There a handful of companies who sell subscriptions to RPA tools (e.g. Blue Prism, UIPath, WorkFusion). Most of these tools are easy to use and require little or no programming experience. If you work at a firm wherein you are repeatedly performing routine tasks over and again, it might be worth looking into these tools.

Machine Learning

Machine Learning (ML) involves using algorithms, APIs, development and training toolkits, and data to design, train, and deploy models into applications, processes, or other machines. The models generated from ML tools are usually geared towards predicting an outcome (e.g. credit worthiness of a customer) or classifying something (e.g. categorizing MRI data by “normal” or “abnormal”). ML models can be divided into three groups:

  1. Supervised learning

  2. Unsupervised learning

  3. Reinforced learning

Supervised learning models predict the value of an outcome measure based on a number of input measures. These types of models are increasingly useful in professional sports, wherein they heavily influence draft rankings.
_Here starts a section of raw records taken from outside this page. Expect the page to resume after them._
(** * Hybrid A* coarse trajectory generator (hybrid_a_star.cc)

    A shallow embedding of [apollo::planning::HybridAStar] and the
    properties of its search loop, validity check, motion primitives,
    path reconstruction and speed profile.

    Conventions of the embedding:
    - [double] is Rocq's primitive IEEE-754 binary64 [float]; arithmetic and
      comparisons are the kernel's, so NaN and signed zeros behave as in C++;
    - [size_t] is a [Z] in [0, 2^64) with wrap-around written out;
    - [std::vector<T>] is [list T]; [v[i]] out of range is undefined
      behaviour, which the [res] monad records as [Undefined];
    - [std::unordered_map<std::string, shared_ptr<Node3d>>] is
      [gmap string Node3d.t]; a node owns an immutable copy of its parent
      chain (parents are never mutated once linked);
    - collaborators whose code is outside this file (libm, NormalizeAngle,
      Box2d, ReedShepp, GridSearch, PathTimeQpProblem, the string index of
      Node3d) are the fields of the [Externals] class. *)

From Stdlib Require Import ZArith List Floats Uint63 Lia.
From stdpp Require Import base option list gmap strings pretty.
(** The page count the handler answers is the number of pages the bundle
    needs, except for a bundle that ends on a page boundary, where it is
    one more. *)
Lemma answered_pages (sz : Z) :
  0 <= sz ->
  sz / TARGET_PAGE_SIZE + 1
  = if sz mod TARGET_PAGE_SIZE =? 0 then pages_required sz + 1
    else pages_required sz.
Proof.
  intros Hsz. unfold pages_required, TARGET_PAGE_SIZE.
  pose proof (Z.div_mod sz 4096 ltac:(lia)) as Hdm.
  pose proof (Z.mod_pos_bound sz 4096 ltac:(lia)) as Hm.
  destruct (sz mod 4096 =? 0) eqn:H0.
  - apply Z.eqb_eq in H0.
    replace (sz + 4096 - 1) with (4095 + sz / 4096 * 4096) by lia.
    rewrite Z.div_add by lia. reflexivity.
  - apply Z.eqb_neq in H0.
    replace (sz + 4096 - 1)
      with ((sz mod 4096 - 1) + (sz / 4096 + 1) * 4096) by lia.
    rewrite Z.div_add by lia.
    rewrite (Z.div_small (sz mod 4096 - 1)) by lia. lia.
Qed.

(** C2. A one-page guest buffer and a certificate bundle of exactly two
    pages (8192 bytes): the handler reports the length error and asks for
    3 pages, where 2 pages hold the bundle - and a 2-page buffer is what
    the same handler accepts for it. *)
Theorem ext_req_two_page_bundle_asks_three :
  let bundle := bundle_of_size 8192 in
  kvm_handle_vmgexit_ext_req (env_file bundle) (snp_machine (Some "certs"%string))
                             0 1 []
  = (Ret (0, 3, SNP_EXT_REQ_ERROR_INVALID_LEN), [EvGetContents "certs"%string])
  /\ pages_required (Z.of_nat (length bundle)) = 2
  /\ kvm_handle_vmgexit_ext_req (env_file bundle)
       (snp_machine (Some "certs"%string)) 0 2 []
     = (Ret (0, 2, 0),
        [EvGetContents "certs"%string; EvMap 0 8192; EvCopy 0 bundle 8192;
         EvUnmap 8192 8192]).
Proof. split_and!; vm_compute; reflexivity. Qed.

(** A bundle that does not end on a page boundary is answered with the
    pages it needs. *)
Example ext_req_5000_bytes_asks_two :
  kvm_handle_vmgexit_ext_req (env_file (bundle_of_size 5000))
                             (snp_machine (Some "certs"%string)) 0 1 []
  = (Ret (0, 2, SNP_EXT_REQ_ERROR_INVALID_LEN), [EvGetContents "certs"%string]).
Proof. vm_compute. reflexivity. Qed.

End ExtReqFacts.

(** ** Measured kernel-hash table *)

Module HashTableFacts.
Import HashTable.

Lemma hash_step_length sha (data digest : list byte) :
  hash_step sha data = Ret (Some digest) ->
  length (take (Z.to_nat HASH_SIZE) digest) = Z.to_nat HASH_SIZE.
Proof.
  unfold hash_step. destruct (sha data) as [dg|]; [|done].
  destruct (Z.of_nat (length dg) =? HASH_SIZE) eqn:Hlen; [|done].
  intros [= <-]. apply Z.eqb_eq in Hlen. rewrite length_take. lia.
Qed.

Lemma lookup_padded_bytes (p : PaddedSevHashTable) (i : nat) :
  Z.of_nat (length (table_bytes (ht p))) = sizeof_SevHashTable ->
  (Z.to_nat sizeof_SevHashTable <= i)%nat ->
  padded_bytes p !! i = padding p !! (i - Z.to_nat sizeof_SevHashTable)%nat.
Proof.
  intros Hlen Hi. unfold padded_bytes.
  rewrite lookup_app_r by lia. f_equal. lia.
Qed.

(** C7. Whatever the command line, initrd, setup data and kernel are, and
    whatever the destination held before, the table that
    [build_kernel_loader_hashes] builds is 176 bytes long, a multiple of
    16: the 168 bytes of the hash table and 8 bytes of padding, each of
    them zero. With a hash function that yields 32-byte digests the table
    is built. *)
Theorem built_table_padding_is_zero
    (sha : list byte -> option (list byte))
    (old p : PaddedSevHashTable) (ctx : SevKernelLoaderContext) :
  build_kernel_loader_hashes sha old ctx = Ret (true, p) ->
  Z.of_nat (length (padded_bytes p)) = sizeof_PaddedSevHashTable
  /\ sizeof_PaddedSevHashTable = ROUND_UP sizeof_SevHashTable 16
  /\ sizeof_PaddedSevHashTable mod 16 = 0
  /\ Z.of_nat (length (padding p)) = sizeof_padding
  /\ Forall (fun b => b = Byte.x00) (padding p)
  /\ forall i : Z,
       sizeof_SevHashTable <= i < sizeof_PaddedSevHashTable ->
       padded_bytes p !! Z.to_nat i = Some Byte.x00.
Proof.
  unfold build_kernel_loader_hashes.
  destruct (hash_step sha (cmdline_data ctx)) as [[h1|]|] eqn:H1; try done.
  destruct (hash_step sha (initrd_data ctx)) as [[h2|]|] eqn:H2; try done.
  destruct (hash_step sha (setup_data ctx ++ kernel_data ctx))
    as [[h3|]|] eqn:H3; try done.
  intros [= <-].
  apply hash_step_length in H1, H2, H3.
  set (p := mk_padded _ _).
  assert (Htab : Z.of_nat (length (table_bytes (ht p))) = sizeof_SevHashTable).
  { unfold p. cbn [ht]. unfold table_bytes, entry_bytes.
    cbn [guid len cmdline initrd kernel e_guid e_len e_hash].
    rewrite !length_app, H1, H2, H3. reflexivity. }
  assert (Hpad : padding p = replicate (Z.to_nat sizeof_padding) Byte.x00)
    by reflexivity.
  split_and!.
  - unfold padded_bytes. rewrite length_app, Nat2Z.inj_add, Htab, Hpad.
    rewrite length_replicate. reflexivity.
  - reflexivity.
  - reflexivity.
  - rewrite Hpad, length_replicate. reflexivity.
  - rewrite Hpad. apply Forall_forall. intros b Hb.
    apply elem_of_replicate in Hb. apply Hb.
  - intros i Hi. rewrite lookup_padded_bytes by (done || lia).
    rewrite Hpad. apply lookup_replicate_2.
    unfold sizeof_PaddedSevHashTable in Hi. lia.
Qed.

Lemma built_table_padding_is_zero_witness :
  exists p,
    build_kernel_loader_hashes digest_stub table_scratch ctx_sample
    = Ret (true, p)
    /\ Z.of_nat (length (padded_bytes p)) = sizeof_PaddedSevHashTable
    /\ sizeof_PaddedSevHashTable = ROUND_UP sizeof_SevHashTable 16
    /\ sizeof_PaddedSevHashTable mod 16 = 0
    /\ Z.of_nat (length (padding p)) = sizeof_padding
    /\ Forall (fun b => b = Byte.x00) (padding p)
    /\ forall i : Z,
         sizeof_SevHashTable <= i < sizeof_PaddedSevHashTable ->
         padded_bytes p !! Z.to_nat i = Some Byte.x00.
Proof.
  eexists. split; [reflexivity|].
  apply (built_table_padding_is_zero digest_stub table_scratch _ ctx_sample).
  reflexivity.
Defined.

(** With a hash function that always yields a 32-byte digest the table
    is built, for every input. *)
Lemma build_succeeds (sha : list byte -> option (list byte))
    (old : PaddedSevHashTable) (ctx : SevKernelLoaderContext) :
  (forall data, exists digest,
      sha data = Some digest /\ Z.of_nat (length digest) = HASH_SIZE) ->
  exists p, build_kernel_loader_hashes sha old ctx = Ret (true, p).
Proof.
  intros Hsha. unfold build_kernel_loader_hashes, hash_step.
  destruct (Hsha (cmdline_data ctx)) as (h1 & -> & Hl1).
  destruct (Hsha (initrd_data ctx)) as (h2 & -> & Hl2).
  destruct (Hsha (setup_data ctx ++ kernel_data ctx)) as (h3 & -> & Hl3).
  apply Z.eqb_eq in Hl1, Hl2, Hl3. rewrite Hl1, Hl2, Hl3. eauto.
Qed.
(** ExponentPart, or nothing, up to the end of the literal. *)
Definition exponent (neg : bool) (mant : Z) (frac : nat) (l : list ascii) : Num :=
  match l with
  | [] => Finite neg mant (- Z.of_nat frac)
  | c :: r =>
      if is_char 101 c || is_char 69 c then
        let '(eneg, r1) :=
          match r with
          | s :: r' =>
              if is_char 45 s then (true, r')
              else if is_char 43 s then (false, r')
              else (false, r)
          | [] => (false, r)
          end in
        match digits 10 0 0 r1 with
        | (e, S _, []) => Finite neg mant ((if eneg then - e else e) - Z.of_nat frac)
        | _ => NaN
        end
      else NaN
  end.

Definition unsigned_decimal (neg : bool) (l : list ascii) : Num :=
  if list_eq_dec ascii_dec l (list_ascii_of_string "Infinity") then Infinite neg
  else
    let '(ip, n1, r1) := digits 10 0 0 l in
    match r1 with
    | c :: r2 =>
        if is_char 46 c then
          let '(m, n2, r3) := digits 10 ip 0 r2 in
          match n1, n2 with
          | O, O => NaN
          | _, _ => exponent neg m n2 r3
          end
        else match n1 with O => NaN | _ => exponent neg ip 0 r1 end
    | [] => match n1 with O => NaN | _ => Finite neg ip 0 end
    end.

Definition non_decimal (base : Z) (l : list ascii) : Num :=
  match digits base 0 0 l with
  | (v, S _, []) => Finite false v 0
  | _ => NaN
  end.

(** StrNumericLiteral: a sign and a decimal literal, or an integer of
    another base after [0x], [0o] or [0b]. *)
Definition of_literal (l : list ascii) : Num :=
  match l with
  | [] => Finite false 0 0
  | c :: r =>
      if is_char 45 c then unsigned_decimal true r
      else if is_char 43 c then unsigned_decimal false r
      else
        match r with
        | p :: r' =>
            if is_char 48 c && (is_char 120 p || is_char 88 p) then non_decimal 16 r'
            else if is_char 48 c && (is_char 111 p || is_char 79 p) then non_decimal 8 r'
            else if is_char 48 c && (is_char 98 p || is_char 66 p) then non_decimal 2 r'
            else unsigned_decimal false (c :: r)
        | [] => unsigned_decimal false (c :: r)
        end
  end.

(** The text between the white space is empty, which is zero, or has to be
    one literal. *)
Definition of_chars (l : list ascii) : Num := of_literal (trim l).

Definition of_string (s : string) : Num := of_chars (list_ascii_of_string s).

(** [x > 0] on the double nearest to the value read: a literal no larger
    than [2^-1075] rounds to zero, anything too large to infinity. *)
Definition gt0 (x : Num) : bool :=
  match x with
  | NaN => false
  | Infinite neg => negb neg
  | Finite neg m e =>
      negb neg && (0 <? m)%Z &&
      (if (0 <=? e)%Z then true else (10 ^ (- e) <? m * 2 ^ 1075)%Z)
  end.

End Number.

(** ** Numeric strings, as the language standard writes them *)

(** The grammar of StringNumericLiteral with the value of each literal,
    stated by the shape of the text and not by reading it from left to
    right: what the conversion above has to agree with. *)
Module Numeric.

(** The UTF-8 encodings of TAB, LF, VT, FF, CR, SPACE, U+00A0, U+1680,
    U+2000 to U+200A, U+2028, U+2029, U+202F, U+205F, U+3000 and U+FEFF. *)
Definition white_space_encodings : list (list nat) :=
  [ [9]; [10]; [11]; [12]; [13]; [32]; [194; 160]; [225; 154; 128];
    [226; 128; 128]; [226; 128; 129]; [226; 128; 130]; [226; 128; 131];
    [226; 128; 132]; [226; 128; 133]; [226; 128; 134]; [226; 128; 135];
    [226; 128; 136]; [226; 128; 137]; [226; 128; 138];
    [226; 128; 168]; [226; 128; 169]; [226; 128; 175]; [226; 129; 159];
    [227; 128; 128]; [239; 187; 191] ].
Not long ago, draft rankings were determined exclusively through the intuition of scouts, coaches, and owners. Now, measured data about individual athletes (e.g. past performance, size, speed, etc.) is studied. From this data, predictions are made (how well will they do on a given team and in a given position). These predictions heavily influence the demand (rank) of a given athlete.

Unsupervised learning models describe the associations and patterns among a set of input measures (wherein there is no outcome measure). These types of models are widely used in marketing and advertising teams. The infamous Cambridge Analytica incident is a good example. Like many marketing and/or intelligence firms, Cambridge Analytica used social media data to cluster users into groups based beliefs and political affiliations.

Reinforced learning models learn how to best interact with an environment, based on a reward function (describing if the result is good or not). For example, banks use reinforced learning models to nominate stocks for investment. These stocks are reviewed by a professional investor who categorizes them “buy” or “don’t buy.” The results from the investor’s review are then tied back into the model to generate more quality recommendations based on the feedback. Thus, the model is reinforced or “trained.”

Natural Language Processing

Natural language processing (NLP) uses text analysis to understand sentence structure and meaning, sentiment, and intent. NLP tools are widely used in fraud detection tools. The example most people are familiar with (and grateful for) is the spam filter attached to email services. Among other techniques, these tools study the text within an email subject line to make a recommendation on if it is a legitimate email. Speech recognition tools are often built on top of the code used for NLP. Because this is such a big topic, however, I will address it in a separate post.

Chatbots

Chatbots are computer programs designed to simulate conversations with customers, usually over the internet. They are one of the of the most popular applications of AI currently. The business case for chatbots can be quite compelling. They can improve customer experience and simultaneously reduce cost by creating efficiencies and automation. There are, however, many factors that need to be considered when designing and implementing chatbot. If not done properly, chatbots can irritate customers, damage the company’s brand and reputation, and potentially add a tremendous burden to development teams. Like NLP, we have dedicated a white paper specifically to this topic.

Concluding Remarks

AI is such a broad topic that is can be difficult to try to distill into a single paper. In its broadest sense, AI means using computer systems to perform tasks that typically require human intelligence. There are dozens of technologies that could be considered AI; this white paper only outlines a few. Trying to create a framework for categorizing the technologies which could be considered AI is a daunting task. To simply it, I suggest categorizing them by the types of data used: structured or unstructured. Structured data lends itself well to robotic process automation. To use unstructured data, more sophisticated tools (e.g. machine learning) are often called upon.